#### [Activity]
Repeat exactly, and only, the lines below starting at the line that contains "Definition BLOCK_SIZE_SZ : Z := 4." and ending at the line that contains "(** The blocks;", inclusive of both.

Stored data entries
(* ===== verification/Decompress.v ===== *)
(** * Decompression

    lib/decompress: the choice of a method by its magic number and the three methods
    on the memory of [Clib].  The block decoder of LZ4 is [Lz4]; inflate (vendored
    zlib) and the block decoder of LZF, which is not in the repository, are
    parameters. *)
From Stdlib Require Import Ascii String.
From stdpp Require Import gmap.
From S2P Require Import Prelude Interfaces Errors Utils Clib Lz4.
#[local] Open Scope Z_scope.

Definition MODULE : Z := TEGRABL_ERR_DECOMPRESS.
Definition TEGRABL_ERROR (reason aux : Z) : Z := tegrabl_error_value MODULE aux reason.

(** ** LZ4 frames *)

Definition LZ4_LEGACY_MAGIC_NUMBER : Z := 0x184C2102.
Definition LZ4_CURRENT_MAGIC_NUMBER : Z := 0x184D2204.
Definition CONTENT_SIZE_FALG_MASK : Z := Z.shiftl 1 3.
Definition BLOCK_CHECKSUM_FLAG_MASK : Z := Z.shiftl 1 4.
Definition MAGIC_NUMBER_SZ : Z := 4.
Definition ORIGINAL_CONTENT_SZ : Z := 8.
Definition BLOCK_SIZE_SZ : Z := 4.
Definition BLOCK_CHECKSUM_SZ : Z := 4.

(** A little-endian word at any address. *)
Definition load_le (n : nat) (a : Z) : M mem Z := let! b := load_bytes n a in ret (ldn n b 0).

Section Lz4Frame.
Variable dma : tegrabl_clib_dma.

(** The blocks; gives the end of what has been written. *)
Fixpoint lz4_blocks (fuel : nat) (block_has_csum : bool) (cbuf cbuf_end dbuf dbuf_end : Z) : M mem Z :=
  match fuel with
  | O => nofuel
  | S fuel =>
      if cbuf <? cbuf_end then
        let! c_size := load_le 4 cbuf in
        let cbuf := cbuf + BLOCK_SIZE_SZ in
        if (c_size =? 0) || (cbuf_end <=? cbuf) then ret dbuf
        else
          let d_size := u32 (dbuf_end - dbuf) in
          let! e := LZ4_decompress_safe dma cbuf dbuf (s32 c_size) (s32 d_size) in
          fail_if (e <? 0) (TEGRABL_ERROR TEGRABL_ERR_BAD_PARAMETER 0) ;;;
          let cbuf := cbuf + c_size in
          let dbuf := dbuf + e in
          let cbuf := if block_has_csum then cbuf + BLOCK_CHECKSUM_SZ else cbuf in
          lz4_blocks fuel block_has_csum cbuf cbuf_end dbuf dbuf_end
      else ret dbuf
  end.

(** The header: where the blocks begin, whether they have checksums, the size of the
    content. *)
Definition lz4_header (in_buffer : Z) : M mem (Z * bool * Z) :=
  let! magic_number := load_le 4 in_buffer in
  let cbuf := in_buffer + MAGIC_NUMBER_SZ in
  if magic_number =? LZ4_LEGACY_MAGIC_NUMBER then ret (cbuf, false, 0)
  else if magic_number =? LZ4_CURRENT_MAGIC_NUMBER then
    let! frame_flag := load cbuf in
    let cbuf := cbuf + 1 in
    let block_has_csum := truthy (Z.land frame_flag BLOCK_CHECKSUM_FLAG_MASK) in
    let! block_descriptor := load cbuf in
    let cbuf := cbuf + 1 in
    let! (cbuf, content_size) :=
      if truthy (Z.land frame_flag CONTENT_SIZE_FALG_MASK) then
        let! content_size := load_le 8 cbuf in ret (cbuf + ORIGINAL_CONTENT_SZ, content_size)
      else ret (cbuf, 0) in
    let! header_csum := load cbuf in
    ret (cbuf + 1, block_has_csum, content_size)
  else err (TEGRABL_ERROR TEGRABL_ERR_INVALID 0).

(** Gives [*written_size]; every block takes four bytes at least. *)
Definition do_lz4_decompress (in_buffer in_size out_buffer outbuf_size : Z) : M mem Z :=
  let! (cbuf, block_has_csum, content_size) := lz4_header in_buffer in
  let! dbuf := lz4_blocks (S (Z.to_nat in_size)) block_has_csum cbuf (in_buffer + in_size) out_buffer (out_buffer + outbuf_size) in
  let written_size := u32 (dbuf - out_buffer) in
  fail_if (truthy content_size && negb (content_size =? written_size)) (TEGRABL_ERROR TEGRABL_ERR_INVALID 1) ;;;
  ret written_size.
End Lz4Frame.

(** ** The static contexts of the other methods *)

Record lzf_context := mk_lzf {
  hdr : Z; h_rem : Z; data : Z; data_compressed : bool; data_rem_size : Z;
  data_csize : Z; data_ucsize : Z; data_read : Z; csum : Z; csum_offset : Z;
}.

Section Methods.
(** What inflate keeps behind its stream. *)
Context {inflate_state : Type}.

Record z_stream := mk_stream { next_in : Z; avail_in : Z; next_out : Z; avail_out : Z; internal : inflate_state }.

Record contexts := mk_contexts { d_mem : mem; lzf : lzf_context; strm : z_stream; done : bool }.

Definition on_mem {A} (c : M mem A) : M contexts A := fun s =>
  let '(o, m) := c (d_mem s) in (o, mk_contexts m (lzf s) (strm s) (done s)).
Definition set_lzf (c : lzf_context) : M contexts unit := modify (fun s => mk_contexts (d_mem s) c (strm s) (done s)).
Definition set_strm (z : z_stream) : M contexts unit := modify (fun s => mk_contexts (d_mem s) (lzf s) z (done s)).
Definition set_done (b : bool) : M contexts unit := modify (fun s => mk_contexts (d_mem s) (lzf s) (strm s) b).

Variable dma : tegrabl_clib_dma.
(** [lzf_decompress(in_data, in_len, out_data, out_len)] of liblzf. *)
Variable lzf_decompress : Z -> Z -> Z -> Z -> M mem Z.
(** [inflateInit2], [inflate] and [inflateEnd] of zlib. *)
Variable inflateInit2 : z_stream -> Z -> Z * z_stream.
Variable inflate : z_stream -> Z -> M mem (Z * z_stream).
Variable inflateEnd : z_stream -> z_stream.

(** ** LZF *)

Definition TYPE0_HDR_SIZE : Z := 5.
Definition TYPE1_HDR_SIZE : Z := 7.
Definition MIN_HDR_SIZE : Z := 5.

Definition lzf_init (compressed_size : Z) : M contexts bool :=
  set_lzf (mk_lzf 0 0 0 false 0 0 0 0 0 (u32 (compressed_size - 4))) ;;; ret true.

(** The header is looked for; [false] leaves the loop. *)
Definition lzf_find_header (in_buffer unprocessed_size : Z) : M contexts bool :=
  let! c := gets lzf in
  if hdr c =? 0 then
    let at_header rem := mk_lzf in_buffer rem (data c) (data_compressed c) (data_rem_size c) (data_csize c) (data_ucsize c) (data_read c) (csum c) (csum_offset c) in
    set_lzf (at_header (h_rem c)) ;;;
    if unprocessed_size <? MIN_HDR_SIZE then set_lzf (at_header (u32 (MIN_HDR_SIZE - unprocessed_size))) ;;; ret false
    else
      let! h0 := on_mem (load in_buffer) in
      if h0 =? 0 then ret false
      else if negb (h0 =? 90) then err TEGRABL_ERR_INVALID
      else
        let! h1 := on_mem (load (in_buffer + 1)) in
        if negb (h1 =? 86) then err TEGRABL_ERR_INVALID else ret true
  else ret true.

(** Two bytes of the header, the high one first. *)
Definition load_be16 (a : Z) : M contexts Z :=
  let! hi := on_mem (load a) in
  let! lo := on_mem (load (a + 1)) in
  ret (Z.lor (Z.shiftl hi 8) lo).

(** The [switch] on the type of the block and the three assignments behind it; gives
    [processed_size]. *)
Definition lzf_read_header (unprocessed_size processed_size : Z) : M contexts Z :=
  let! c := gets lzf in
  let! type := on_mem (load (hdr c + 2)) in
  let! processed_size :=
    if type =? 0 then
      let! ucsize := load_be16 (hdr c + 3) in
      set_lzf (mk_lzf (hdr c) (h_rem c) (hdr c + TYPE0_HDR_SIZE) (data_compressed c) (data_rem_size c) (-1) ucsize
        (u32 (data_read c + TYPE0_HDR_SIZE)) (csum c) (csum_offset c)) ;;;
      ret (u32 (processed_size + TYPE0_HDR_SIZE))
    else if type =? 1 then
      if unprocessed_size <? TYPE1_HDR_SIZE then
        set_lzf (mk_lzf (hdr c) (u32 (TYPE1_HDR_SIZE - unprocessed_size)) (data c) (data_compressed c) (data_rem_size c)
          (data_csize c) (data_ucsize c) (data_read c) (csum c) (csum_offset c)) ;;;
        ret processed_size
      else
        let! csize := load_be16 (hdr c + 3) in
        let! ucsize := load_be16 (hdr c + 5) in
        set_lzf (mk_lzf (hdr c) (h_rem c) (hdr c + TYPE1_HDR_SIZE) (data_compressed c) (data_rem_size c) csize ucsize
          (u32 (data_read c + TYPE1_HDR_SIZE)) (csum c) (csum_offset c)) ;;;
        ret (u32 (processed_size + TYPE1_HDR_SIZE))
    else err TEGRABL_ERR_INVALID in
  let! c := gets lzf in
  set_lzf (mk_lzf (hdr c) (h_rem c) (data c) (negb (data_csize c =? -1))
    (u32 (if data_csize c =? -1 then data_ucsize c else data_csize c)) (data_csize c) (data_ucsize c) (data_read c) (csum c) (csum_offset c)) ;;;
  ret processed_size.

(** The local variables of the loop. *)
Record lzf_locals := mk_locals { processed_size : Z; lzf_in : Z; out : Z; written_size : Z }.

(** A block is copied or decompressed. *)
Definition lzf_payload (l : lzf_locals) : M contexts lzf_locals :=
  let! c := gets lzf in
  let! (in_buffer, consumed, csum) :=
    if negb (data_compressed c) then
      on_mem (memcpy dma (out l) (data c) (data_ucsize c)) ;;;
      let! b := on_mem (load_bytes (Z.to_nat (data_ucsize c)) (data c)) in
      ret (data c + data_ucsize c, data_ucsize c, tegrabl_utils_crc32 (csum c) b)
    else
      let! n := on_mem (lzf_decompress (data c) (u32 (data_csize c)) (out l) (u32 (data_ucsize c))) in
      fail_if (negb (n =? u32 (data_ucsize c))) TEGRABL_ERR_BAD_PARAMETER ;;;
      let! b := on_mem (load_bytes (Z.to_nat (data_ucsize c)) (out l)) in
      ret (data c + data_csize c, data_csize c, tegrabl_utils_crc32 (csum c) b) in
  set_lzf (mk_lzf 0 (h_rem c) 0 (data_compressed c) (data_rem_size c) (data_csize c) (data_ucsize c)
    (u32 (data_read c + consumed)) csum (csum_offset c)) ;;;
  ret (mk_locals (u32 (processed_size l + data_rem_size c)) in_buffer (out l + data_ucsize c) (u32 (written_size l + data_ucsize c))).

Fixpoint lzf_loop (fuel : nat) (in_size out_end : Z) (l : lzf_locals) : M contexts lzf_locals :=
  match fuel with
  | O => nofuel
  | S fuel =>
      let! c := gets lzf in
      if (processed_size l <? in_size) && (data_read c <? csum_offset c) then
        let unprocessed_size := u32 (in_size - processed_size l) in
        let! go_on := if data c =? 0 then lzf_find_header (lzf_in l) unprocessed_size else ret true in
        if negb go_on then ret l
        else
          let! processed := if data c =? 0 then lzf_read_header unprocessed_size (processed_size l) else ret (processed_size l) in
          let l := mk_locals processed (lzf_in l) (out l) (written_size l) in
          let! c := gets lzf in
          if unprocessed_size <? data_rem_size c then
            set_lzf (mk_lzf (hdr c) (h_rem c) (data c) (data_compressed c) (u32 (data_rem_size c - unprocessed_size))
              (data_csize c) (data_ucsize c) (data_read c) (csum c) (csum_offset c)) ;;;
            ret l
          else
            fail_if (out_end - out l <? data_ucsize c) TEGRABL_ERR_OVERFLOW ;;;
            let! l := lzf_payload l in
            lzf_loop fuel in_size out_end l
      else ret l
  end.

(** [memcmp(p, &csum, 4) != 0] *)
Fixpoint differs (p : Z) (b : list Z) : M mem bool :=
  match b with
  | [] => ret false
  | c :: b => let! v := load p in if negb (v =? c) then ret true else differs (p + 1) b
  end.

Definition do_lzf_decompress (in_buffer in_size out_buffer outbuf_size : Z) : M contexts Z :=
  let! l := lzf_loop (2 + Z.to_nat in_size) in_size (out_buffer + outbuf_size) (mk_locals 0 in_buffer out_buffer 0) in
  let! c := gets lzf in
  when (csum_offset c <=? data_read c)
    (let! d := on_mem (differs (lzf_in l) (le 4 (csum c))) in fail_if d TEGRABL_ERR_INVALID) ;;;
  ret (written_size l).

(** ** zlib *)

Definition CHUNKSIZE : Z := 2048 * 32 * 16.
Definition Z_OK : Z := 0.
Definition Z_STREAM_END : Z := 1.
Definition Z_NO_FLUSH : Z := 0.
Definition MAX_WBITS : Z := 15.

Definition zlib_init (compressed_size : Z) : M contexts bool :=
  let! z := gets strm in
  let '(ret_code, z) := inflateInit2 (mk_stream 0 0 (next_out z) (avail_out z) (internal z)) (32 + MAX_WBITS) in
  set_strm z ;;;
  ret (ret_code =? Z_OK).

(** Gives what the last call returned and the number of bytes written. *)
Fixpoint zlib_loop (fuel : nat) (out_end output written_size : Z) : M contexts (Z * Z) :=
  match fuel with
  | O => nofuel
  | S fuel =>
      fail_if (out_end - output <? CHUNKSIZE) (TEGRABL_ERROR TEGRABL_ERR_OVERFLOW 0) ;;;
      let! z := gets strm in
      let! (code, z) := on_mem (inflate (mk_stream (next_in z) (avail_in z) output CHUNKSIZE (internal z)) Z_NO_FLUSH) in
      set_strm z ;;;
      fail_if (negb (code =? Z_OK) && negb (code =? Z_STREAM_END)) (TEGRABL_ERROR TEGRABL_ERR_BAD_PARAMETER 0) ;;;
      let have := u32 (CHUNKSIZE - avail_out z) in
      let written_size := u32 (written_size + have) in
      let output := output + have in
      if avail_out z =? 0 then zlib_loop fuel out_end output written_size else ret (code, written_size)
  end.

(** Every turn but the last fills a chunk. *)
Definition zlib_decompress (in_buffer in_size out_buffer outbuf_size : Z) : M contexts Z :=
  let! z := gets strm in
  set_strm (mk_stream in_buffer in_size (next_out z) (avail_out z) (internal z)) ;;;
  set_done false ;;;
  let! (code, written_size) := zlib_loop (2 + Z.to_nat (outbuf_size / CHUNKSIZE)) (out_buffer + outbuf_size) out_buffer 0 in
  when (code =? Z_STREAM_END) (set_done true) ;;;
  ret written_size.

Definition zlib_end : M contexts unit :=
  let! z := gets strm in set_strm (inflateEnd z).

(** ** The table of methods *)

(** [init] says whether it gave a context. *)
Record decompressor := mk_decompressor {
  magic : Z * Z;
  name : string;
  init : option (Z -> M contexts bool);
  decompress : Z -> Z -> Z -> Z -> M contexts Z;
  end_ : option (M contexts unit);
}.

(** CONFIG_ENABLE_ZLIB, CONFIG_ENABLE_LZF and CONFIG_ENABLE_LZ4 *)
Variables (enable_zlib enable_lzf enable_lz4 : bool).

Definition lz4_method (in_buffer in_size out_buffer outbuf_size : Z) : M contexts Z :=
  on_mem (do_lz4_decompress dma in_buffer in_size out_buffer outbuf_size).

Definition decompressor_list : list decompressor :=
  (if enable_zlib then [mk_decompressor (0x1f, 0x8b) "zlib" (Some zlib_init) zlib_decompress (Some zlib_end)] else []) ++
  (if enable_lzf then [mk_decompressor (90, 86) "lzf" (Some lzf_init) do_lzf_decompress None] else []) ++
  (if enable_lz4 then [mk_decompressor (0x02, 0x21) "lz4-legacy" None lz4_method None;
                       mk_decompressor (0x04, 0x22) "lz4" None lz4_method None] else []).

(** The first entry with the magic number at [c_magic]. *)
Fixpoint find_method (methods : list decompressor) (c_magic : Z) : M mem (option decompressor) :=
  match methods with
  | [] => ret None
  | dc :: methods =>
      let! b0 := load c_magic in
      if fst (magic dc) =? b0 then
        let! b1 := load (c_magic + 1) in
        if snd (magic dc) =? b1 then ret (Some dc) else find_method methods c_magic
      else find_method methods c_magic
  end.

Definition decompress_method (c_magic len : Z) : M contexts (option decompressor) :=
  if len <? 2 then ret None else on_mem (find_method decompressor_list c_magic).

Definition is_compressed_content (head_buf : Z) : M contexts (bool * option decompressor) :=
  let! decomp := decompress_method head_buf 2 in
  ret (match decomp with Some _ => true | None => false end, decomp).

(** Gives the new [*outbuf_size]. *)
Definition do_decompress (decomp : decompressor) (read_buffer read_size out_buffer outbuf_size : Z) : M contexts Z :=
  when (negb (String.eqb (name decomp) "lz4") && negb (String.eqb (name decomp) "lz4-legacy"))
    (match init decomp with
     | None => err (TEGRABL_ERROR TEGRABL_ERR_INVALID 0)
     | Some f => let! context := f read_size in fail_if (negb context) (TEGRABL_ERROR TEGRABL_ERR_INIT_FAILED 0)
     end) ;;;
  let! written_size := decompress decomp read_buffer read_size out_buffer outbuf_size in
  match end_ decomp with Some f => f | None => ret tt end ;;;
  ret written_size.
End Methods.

#### [Result for this task]
Definition BLOCK_SIZE_SZ : Z := 4.
Definition BLOCK_CHECKSUM_SZ : Z := 4.

(** A little-endian word at any address. *)
Definition load_le (n : nat) (a : Z) : M mem Z := let! b := load_bytes n a in ret (ldn n b 0).

Section Lz4Frame.
Variable dma : tegrabl_clib_dma.

(** The blocks; gives the end of what has been written. *)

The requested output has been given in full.